What to work on. Below are entries; copy exactly the lines from the one with "In (grd row) parser_sy.valid_grades /\" through the one with "intros ->. unfold", both included, and leave out the rest.

Provided records.
++++++++++++++++++++
(** X25. Every image that [MNIST.__getitem__] serves has 28 rows of 28
    pixels in each of its channels, one channel unless
    [output_channels > 1]; with another number of channels than one the
    [embed_data] of the three MNIST networks reject it. *)
Theorem X25_mnist_image_shape self idx img c :
  MNIST.__getitem__ self idx = inr (img, c) ->
  shape_of img
  = Img (if (1 <? output_channels self)%Z then Z.to_nat (output_channels self) else 1) 28 28
  /\ forall y_dim z_dim ch, ch <> 1%nat ->
       Sequential SSWAE_HSIC_MNIST.embed_data (Img ch 28 28) = None
       /\ Sequential CVAE_MNIST.embed_data (Img ch 28 28) = None
       /\ Sequential CWAE_GAN_MNIST.embed_data (Img ch 28 28) = None
       /\ SSWAE_HSIC_MNIST.encode y_dim z_dim (Img ch 28 28) = None.
Proof.
  intros H. split.
  - unfold MNIST.__getitem__ in H.
    destruct (py_index (data self) idx) as [r|]; [|discriminate].
    unfold reshape_1_28_28 in H.
    destruct (Nat.eqb_spec (length (MNIST.pixels r)) 784) as [Hlen|]; [|discriminate].
    set (plane := map (fun i => take 28 (drop (i * 28) (MNIST.pixels r))) (seq 0 28)) in H.
    assert (Hplane : length plane = 28%nat /\ length (default [] (head plane)) = 28%nat).
    { split; [reflexivity|].
      change (head plane) with (Some (take 28 (drop (0 * 28) (MNIST.pixels r)))).
      cbn [default]. unfold Datatypes.id. rewrite length_take, length_drop, Hlen.
      reflexivity. }
    assert (Himg : img = if (1 <? output_channels self)%Z
                         then repeat_channels (output_channels self) [plane] else [plane]).
    { destruct (label self).
      - destruct (py_index (code self) (col0 r)); [|discriminate]. congruence.
      - congruence. }
    rewrite Himg. clear H Himg. clearbody plane. destruct Hplane as [Hp1 Hp2].
    destruct (Z.ltb_spec 1 (output_channels self)) as [Hc|Hc].
    + unfold repeat_channels. rewrite concat_replicate_singleton.
      unfold shape_of. rewrite length_replicate.
      destruct (Z.to_nat (output_channels self)) as [|n] eqn:E; [lia|].
      change (head (replicate (S n) plane)) with (Some plane).
      change (default [] (Some plane)) with plane.
      rewrite Hp1, Hp2. reflexivity.
    + unfold shape_of.
      change (head [plane]) with (Some plane).
      change (default [] (Some plane)) with plane.
      rewrite Hp1, Hp2. reflexivity.
  - intros y_dim z_dim ch Hch.
    assert (E : (ch =? 1)%nat = false) by (apply Nat.eqb_neq; exact Hch).
    unfold SSWAE_HSIC_MNIST.encode.
    unfold SSWAE_HSIC_MNIST.embed_data, CVAE_MNIST.embed_data, CWAE_GAN_MNIST.embed_data,
      Sequential.
    cbn [fold_left forward]. rewrite E.
    repeat split.
Qed.

Lemma X25_mnist_image_shape_witness :
  exists img c,
    MNIST.__getitem__ (MNIST.__init__ (fun x => x) toy_image_file true 1 1) 0 = inr (img, c)
    /\ shape_of img = Img 1 28 28.
Proof.
  assert (H : exists img c,
            MNIST.__getitem__ (MNIST.__init__ (fun x => x) toy_image_file true 1 1) 0 = inr (img, c)).
  { unfold MNIST.__getitem__, MNIST.__init__. cbv zeta. unfold Rltb.
    destruct (Rlt_dec 1 1.0) as [Hlt|_]; [lra|].
    cbn [data code label output_channels]. eexists _, _. reflexivity. }
  destruct H as (img & c & H). exists img, c. split; [exact H|].
  exact (proj1 (X25_mnist_image_shape _ 0%Z img c H)).
Defined.

Lemma Sequential_cons l ls x :
  Sequential (l :: ls) x
  = match forward l x with Some s => Sequential ls s | None => None end.
Proof.
  unfold Sequential. cbn [fold_left]. destruct (forward l x) as [s|]; [reflexivity|].
  induction ls as [|l' ls IH]; [reflexivity | exact IH].
Qed.

Lemma forward_Linear i o : forward (Linear i o) (Vec i) = Some (Vec o).
Proof. cbn [forward]. rewrite Nat.eqb_refl. reflexivity. Qed.

(** X26. The networks of [SSWAE_HSIC_MNIST] fit together on MNIST
    images, for every [y_dim] and [z_dim]: [embed_data] maps a
    [(1, 28, 28)] image to the [49 * 2 * d] features that
    [embed_condition] and [enc] take; [encode] returns
    [y_dim + z_dim] columns, which [dec] maps back to an image of the
    shape of the input; [disc] takes the [z_dim] columns that
    [penalty_loss] hands it and returns one logit; [f1] takes the ten
    columns of a label code. *)
Theorem X26_sswae_mnist_shapes y_dim z_dim :
  Sequential SSWAE_HSIC_MNIST.embed_data (Img 1 28 28)
  = Some (Vec (49 * 2 * SSWAE_HSIC_MNIST.d))
  /\ SSWAE_HSIC_MNIST.encode y_dim z_dim (Img 1 28 28) = Some (Vec (y_dim + z_dim))
  /\ Sequential (SSWAE_HSIC_MNIST.dec y_dim z_dim) (Vec (y_dim + z_dim)) = Some (Img 1 28 28)
  /\ Sequential (SSWAE_HSIC_MNIST.disc z_dim) (Vec z_dim) = Some (Vec 1)
  /\ Sequential (SSWAE_HSIC_MNIST.f1 y_dim) (Vec 10) = Some (Vec y_dim).
Proof.
  split; [|split; [|split; [|split]]].
  - vm_compute. reflexivity.
  - vm_compute. reflexivity.
  - unfold SSWAE_HSIC_MNIST.dec. rewrite Sequential_cons, forward_Linear.
    vm_compute. reflexivity.
  - unfold SSWAE_HSIC_MNIST.disc. rewrite Sequential_cons, forward_Linear.
    vm_compute. reflexivity.
  - vm_compute. reflexivity.
Qed.
(** * RSim: the simulation core and its binary save format

    A shallow embedding of the Python sources [map.py], [element.py],
    [food.py], [entity.py], [save.py], [simulation.py] (the engine step) and
    [cmd.py] (the command dispatcher), followed by the properties of the
    specification that can be settled on them.

    Conventions of the embedding.
    - Python integers are [Z]; every [isinstance(value, int)] test of the
      sources therefore succeeds and is not repeated here.
    - Class-level state ([Map.size], [Food.list], [Entity.list],
      [Entity.nEntities], the [Save] instance held by [RSim], the two files
      it touches, the wall clock, the random generator and the terminal) is
      one record, [World], threaded through a state monad whose outcomes are
      a value, a raised exception, or [Starved] when the finite supply of
      random draws (or the fuel of a loop) is used up.
    - A method runs on the pair of its receiver and the world; the engine
      takes the receiver out of [Entity.list] at the iterator's index and
      stores it back there, which is where the object still is: nothing in a
      tick moves or removes an agent at or before that index. *)

From Stdlib Require Import ZArith List String Ascii Lia Bool DecimalString.
From stdpp Require Import base list.
From coqutil Require Import Byte.

Local Open Scope string_scope.
Local Open Scope Z_scope.
Local Open Scope list_scope.

(** ** Exceptions *)

Inductive exn_class := TypeError | ValueError | IOError | IndexError | Exception.
Lemma at_Ok {A : Type} (l : list A) (i : Z) (x : A) :
  PyStr.at_ l i = Ok x -> PyStr.index l i = Some x.
Proof. unfold PyStr.at_. destruct (PyStr.index l i); [by intros [= ->]|discriminate]. Qed.

Lemma index_past_end {A : Type} (l : list A) (i : Z) :
  (parser_sy.len l <= i)%Z -> PyStr.index l i = None.
Proof.
  unfold PyStr.index, parser_sy.len. intros Hi.
  replace (i <? 0)%Z with false by (symmetry; apply Z.ltb_ge; lia).
  replace (i <? Z.of_nat (length l))%Z with false by (symmetry; apply Z.ltb_ge; lia).
  by rewrite andb_false_r.
Qed.

(** The scan finds a grade of the vocabulary, at an index from 1 on. *)
Lemma find_grade_spec parts range grade_idx g :
  Forall (fun i => (1 <= i)%Z) range ->
  parser_sy.find_grade parts range = Ok (Some (grade_idx, g)) ->
  (1 <= grade_idx < parser_sy.len parts)%Z /\
  PyStr.index parts grade_idx = Some g /\
  In g parser_sy.valid_grades.
Proof.
  induction 1 as [|i range Hi _ IH]; cbn [parser_sy.find_grade]; [discriminate|].
  destruct (i >=? parser_sy.len parts)%Z eqn:Ei; [discriminate|].
  rewrite Z.geb_leb in Ei. apply Z.leb_gt in Ei.
  destruct (PyStr.at_ parts (- i)) as [g0|e] eqn:Ea; [|discriminate].
  unfold mbind, res_bind.
  destruct (PyStr.mem g0 parser_sy.valid_grades) eqn:Em; [|exact IH].
  intros [= <- <-]. apply at_Ok in Ea. rewrite index_from_end in Ea by lia.
  split; [lia|split; [exact Ea|]].
  unfold PyStr.mem in Em. apply existsb_exists in Em as (x & Hx & Heq).
  apply String.eqb_eq in Heq. by subst.
Qed.

(** The NEP rows have the same layout, read from the end of the line: the
    grade is the third token from the end, the grade point and the credit
    point follow it, and the earned credits precede it. *)
Lemma nep_row_layout code_clean grade parts subject_map row :
  parser_nep.record_of_parts code_clean grade parts subject_map = Ok row ->
  grd row = grade /\
  PyStr.index parts (-4) = Some (ern row) /\
  PyStr.index parts (-2) = Some (gp row) /\
  PyStr.index parts (-1) = Some (cp row).
Proof.
  unfold parser_nep.record_of_parts. intros H.
  destruct (PyStr.at_ parts (-6)) as [total|] eqn:E6; [|discriminate].
  destruct (PyStr.at_ parts (-5)) as [crd|] eqn:E5; [|discriminate].
  destruct (PyStr.at_ parts (-4)) as [ern|] eqn:E4; [|discriminate].
  destruct (PyStr.at_ parts (-2)) as [gp|] eqn:E2; [|discriminate].
  destruct (PyStr.at_ parts (-1)) as [cp|] eqn:E1; [|discriminate].
  unfold mbind, res_bind in H.
  repeat match type of H with
         | context [parser_nep.mark_or_absent ?l ?i] =>
             destruct (parser_nep.mark_or_absent l i) as [[? ?]|]; [|discriminate]
         end.
  injection H as <-. simpl. auto using at_Ok.
Qed.

(** The row of C4: the token to the right of the grade A is 8. *)
Lemma C4_earned_is_left_of_grade :
  PyStr.split "CS101 45 38 83 4 3 A 8 32"
  = ["CS101"; "45"; "38"; "83"; "4"; "3"; "A"; "8"; "32"] /\
  exists row,
    parser_sy.parse_marks_row "CS101 45 38 83 4 3 A 8 32" ∅ = Some row /\
    grd row = "A" /\ ern row = "3" /\ gp row = "8" /\ cp row = "32" /\
    ern row <> "8" /\ gp row <> "32" /\ cp row <> "0".
Proof.
  split; [reflexivity|]. eexists. split; [reflexivity|]. by repeat split.
Qed.

(** C4, amended: in every row [parse_marks_row] returns, the grade is a
    token of the line at an index from 1 on; the two tokens to its right
    are, in order, the grade point and the credit point, each "0" when it
    is past the end of the tokens; the earned credits are the token to
    the left of the grade; the credits are the token before that when the
    grade is at index 2 or later, and when the grade is at index 1, the
    second token of the line, the credits are read at index -1, which is
    the last token of the line. *)
Theorem C4_pivot_layout line subject_map row :
  parser_sy.parse_marks_row line subject_map = Some row ->
  exists grade_idx : Z,
    (1 <= grade_idx < parser_sy.len (PyStr.split line))%Z /\
    PyStr.index (PyStr.split line) grade_idx = Some (grd row) /\
    In (grd row) parser_sy.valid_grades /\
    gp row = default "0" (PyStr.index (PyStr.split line) (grade_idx + 1)) /\
    cp row = default "0" (PyStr.index (PyStr.split line) (grade_idx + 2)) /\
    nth_error (PyStr.split line) (Z.to_nat (grade_idx - 1)) = Some (ern row) /\
    ((2 <= grade_idx)%Z ->
     nth_error (PyStr.split line) (Z.to_nat (grade_idx - 2)) = Some (crd row)) /\
    (grade_idx = 1%Z ->
     nth_error (PyStr.split line) (length (PyStr.split line) - 1) = Some (crd row)).
Proof.
  unfold parser_sy.parse_marks_row.
  destruct (parser_sy.ignored line); [discriminate|].
  set (parts := PyStr.split line).
  destruct (parser_sy.row_of_parts parts subject_map) as [r|e] eqn:Er; [|discriminate].
  intros ->. unfold parser_sy.row_of_parts in Er.
  destruct (parser_sy.len parts <? 6)%Z; [discriminate|].
  destruct (parser_sy.find_grade parts _) as [[[grade_idx g]|]|e] eqn:Ef;
    unfold mbind, res_bind in Er; try discriminate.
  apply find_grade_spec in Ef as (Hidx & Hg & Hv); [|repeat constructor; lia].
  destruct (PyStr.at_ parts (grade_idx - 1)) as [ern|] eqn:E1; [|discriminate].
  destruct (PyStr.at_ parts (grade_idx - 2)) as [crd|] eqn:E2; [|discriminate].
  destruct (PyStr.at_ parts (grade_idx - 3)) as [p1|] eqn:E3; [|discriminate].
  destruct (PyStr.at_ parts (grade_idx - 4)) as [p2|] eqn:E4; [|discriminate].
  match type of Er with
  | context [let '(_, _) := ?c in _] => destruct c as [total marks_end_idx]
  end.
  assert (Hgp : forall k v,
             (if (grade_idx + k <? parser_sy.len parts)%Z
              then PyStr.at_ parts (grade_idx + k) else Ok "0") = Ok v ->
             v = default "0" (PyStr.index parts (grade_idx + k))).
  { intros k v Hk. destruct (grade_idx + k <? parser_sy.len parts)%Z eqn:El.
    - apply at_Ok in Hk. by rewrite Hk.
    - apply Z.ltb_ge in El. rewrite index_past_end by lia. by injection Hk as <-. }
  destruct (if (grade_idx + 1 <? _)%Z then _ else _) as [gp|] eqn:Egp; [|discriminate].
  destruct (if (grade_idx + 2 <? _)%Z then _ else _) as [cp|] eqn:Ecp; [|discriminate].
  destruct (PyStr.at_ parts 0) as [code0|]; [|discriminate].
  match type of Er with
  | context [PyStr.at_ ?cols 0] =>
      destruct (PyStr.at_ cols 0) as [c0|]; [|discriminate];
      destruct (PyStr.at_ cols 1) as [c1|]; [|discriminate];
      destruct (PyStr.at_ cols 2) as [c2|]; [|discriminate]
  end.
  destruct (parser_sy.split_prefix_marks c0) as [p_int int_m].
  destruct (parser_sy.split_prefix_marks c1) as [p_ext ext_m].
  destruct (parser_sy.split_prefix_marks c2) as [p_pr pr_m].
  injection Er as <-. simpl. exists grade_idx.
  apply at_Ok in E1, E2. unfold PyStr.index, parser_sy.len in *.
  split; [lia|]. split; [exact Hg|]. split; [exact Hv|].
  split; [by apply Hgp|]. split; [by apply Hgp|]. split; [|split].
  - replace (grade_idx - 1 <? 0)%Z with false in E1 by (symmetry; apply Z.ltb_ge; lia).
    destruct ((0 <=? grade_idx - 1)%Z && (grade_idx - 1 <? Z.of_nat (length parts))%Z);
      [exact E1|discriminate].
  - intros H2. replace (grade_idx - 2 <? 0)%Z with false in E2
      by (symmetry; apply Z.ltb_ge; lia).
    destruct ((0 <=? grade_idx - 2)%Z && (grade_idx - 2 <? Z.of_nat (length parts))%Z);
      [exact E2|discriminate].
  - intros ->. change (1 - 2 <? 0)%Z with true in E2. cbn iota in E2.
    destruct ((0 <=? 1 - 2 + Z.of_nat (length parts))%Z
              && (1 - 2 + Z.of_nat (length parts) <? Z.of_nat (length parts))%Z);
      [|discriminate].
    replace (Z.to_nat (1 - 2 + Z.of_nat (length parts))) with (length parts - 1) in E2
      by lia.
    exact E2.
Qed.

Lemma C4_pivot_layout_witness :
  parser_sy.parse_marks_row "CS101 45 38 83 4 3 A" ∅
  = Some (SubjectRow "CS101" "Subject Name Not Found" "" "45" "" "38" "-" "-"
                     "83" "4" "3" "A" "0" "0") /\
  (exists grade_idx : Z,
     PyStr.index (PyStr.split "CS101 45 38 83 4 3 A") grade_idx = Some "A" /\
     nth_error (PyStr.split "CS101 45 38 83 4 3 A") (Z.to_nat (grade_idx - 1))
     = Some "3") /\
  (exists row grade_idx,
     parser_sy.parse_marks_row "X A 1 2 3 4" ∅ = Some row /\
     PyStr.index (PyStr.split "X A 1 2 3 4") grade_idx = Some (grd row) /\
     grd row = "A" /\ ern row = "X" /\ crd row = "4").
Proof.
  assert (H : parser_sy.parse_marks_row "CS101 45 38 83 4 3 A" ∅
              = Some (SubjectRow "CS101" "Subject Name Not Found" "" "45" "" "38" "-" "-"
                                 "83" "4" "3" "A" "0" "0")) by reflexivity.
  split; [exact H|]. split.
  - destruct (C4_pivot_layout _ _ _ H) as (grade_idx & _ & Hg & _ & _ & _ & He & _).
    exists grade_idx. split; [exact Hg|exact He].
  - destruct (parser_sy.parse_marks_row "X A 1 2 3 4" ∅) as [row|] eqn:E;
      [|vm_compute in E; discriminate].
    destruct (C4_pivot_layout _ _ _ E) as (grade_idx & _ & Hg & _ & _ & _ & _ & _ & _).
    exists row, grade_idx. split; [reflexivity|]. split; [exact Hg|].
    vm_compute in E. injection E as <-. by repeat split.
Defined.

(** ** C10: total_marks in the second-year pattern *)

(** The value phase 9 selects is the sentinel or the figure of a label. *)
Lemma first_sgpa_cases block labels :
  parser_sy.first_sgpa labels block = "-" \/
  exists label m,
    In label labels /\ parser_sy.sgpa_m label block = Some m /\
    parser_sy.first_sgpa labels block = group_text m 1.
Proof.
  induction labels as [|l0 labels IH]; simpl; [by left|].
  destruct (parser_sy.sgpa_m l0 block) as [m|] eqn:Em.
  - right. exists l0, m. auto.
  - destruct IH as [IH|(label & m & Hl & Hm & IH)]; [by left|].
    right. exists label, m. auto.
Qed.

Lemma first_sgpa_latest block later :
  forall label earlier m,
    (forall l, In l later -> parser_sy.sgpa_m l block = None) ->
    parser_sy.sgpa_m label block = Some m ->
    parser_sy.first_sgpa (later ++ label :: earlier)%list block = group_text m 1.
Proof.
  induction later as [|l0 later IH]; intros label earlier m Hnone Hm; simpl.
  - by rewrite Hm.
  - rewrite (Hnone l0) by (by left). apply IH; [|done].
    intros l Hl. apply Hnone. by right.
Qed.

Lemma first_sgpa_none block labels :
  (forall l, In l labels -> parser_sy.sgpa_m l block = None) ->
  parser_sy.first_sgpa labels block = "-".
Proof.
  induction labels as [|l0 labels IH]; intros Hnone; simpl; [done|].
  rewrite (Hnone l0) by (by left). apply IH. intros l Hl. apply Hnone. by right.
Qed.

#[local] Arguments PyStr.contains : simpl never.
#[local] Arguments PyStr.upper : simpl never.

(** Every student of the envelope comes from the round of one of the
    blocks the text of the document is cut into. *)
Lemma sy_main_emits_block doc s :
  In s (Doc.student_data (parser_sy.main doc)) ->
  exists pages subject_map block md md',
    doc = Doc.Readable pages /\
    In block (Re.split Re.NOFLAG "(?=PRN:\s*\d+)"
                (PyStr.join PyStr.nl (map (fun p => Doc.extract_text p Doc.X2) pages))) /\
    parser_sy.block_round subject_map md block = (md', Some s).
Proof.
  unfold parser_sy.main. destruct doc as [why|pages]; [intros []|].
  destruct (parser_sy.extract_subject_mapping pages) as [subject_map backup_meta].
  destruct (parser_sy.blocks_loop _ _ _ _) as [md out] eqn:El. simpl. intros Hin.
  destruct (sy_blocks_loop_emits _ _ _ _ _ _ _ El Hin) as [[]|(block & md0 & md' & Hb & Hr)].
  by exists pages, subject_map, block, md0, md'.
Qed.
++++++++++++++++++++
Result of this exercise.
    In (grd row) parser_sy.valid_grades /\
    gp row = default "0" (PyStr.index (PyStr.split line) (grade_idx + 1)) /\
    cp row = default "0" (PyStr.index (PyStr.split line) (grade_idx + 2)) /\
    nth_error (PyStr.split line) (Z.to_nat (grade_idx - 1)) = Some (ern row) /\
    ((2 <= grade_idx)%Z ->
     nth_error (PyStr.split line) (Z.to_nat (grade_idx - 2)) = Some (crd row)) /\
    (grade_idx = 1%Z ->
     nth_error (PyStr.split line) (length (PyStr.split line) - 1) = Some (crd row)).
Proof.
  unfold parser_sy.parse_marks_row.
  destruct (parser_sy.ignored line); [discriminate|].
  set (parts := PyStr.split line).
  destruct (parser_sy.row_of_parts parts subject_map) as [r|e] eqn:Er; [|discriminate].
  intros ->. unfold parser_sy.row_of_parts in Er.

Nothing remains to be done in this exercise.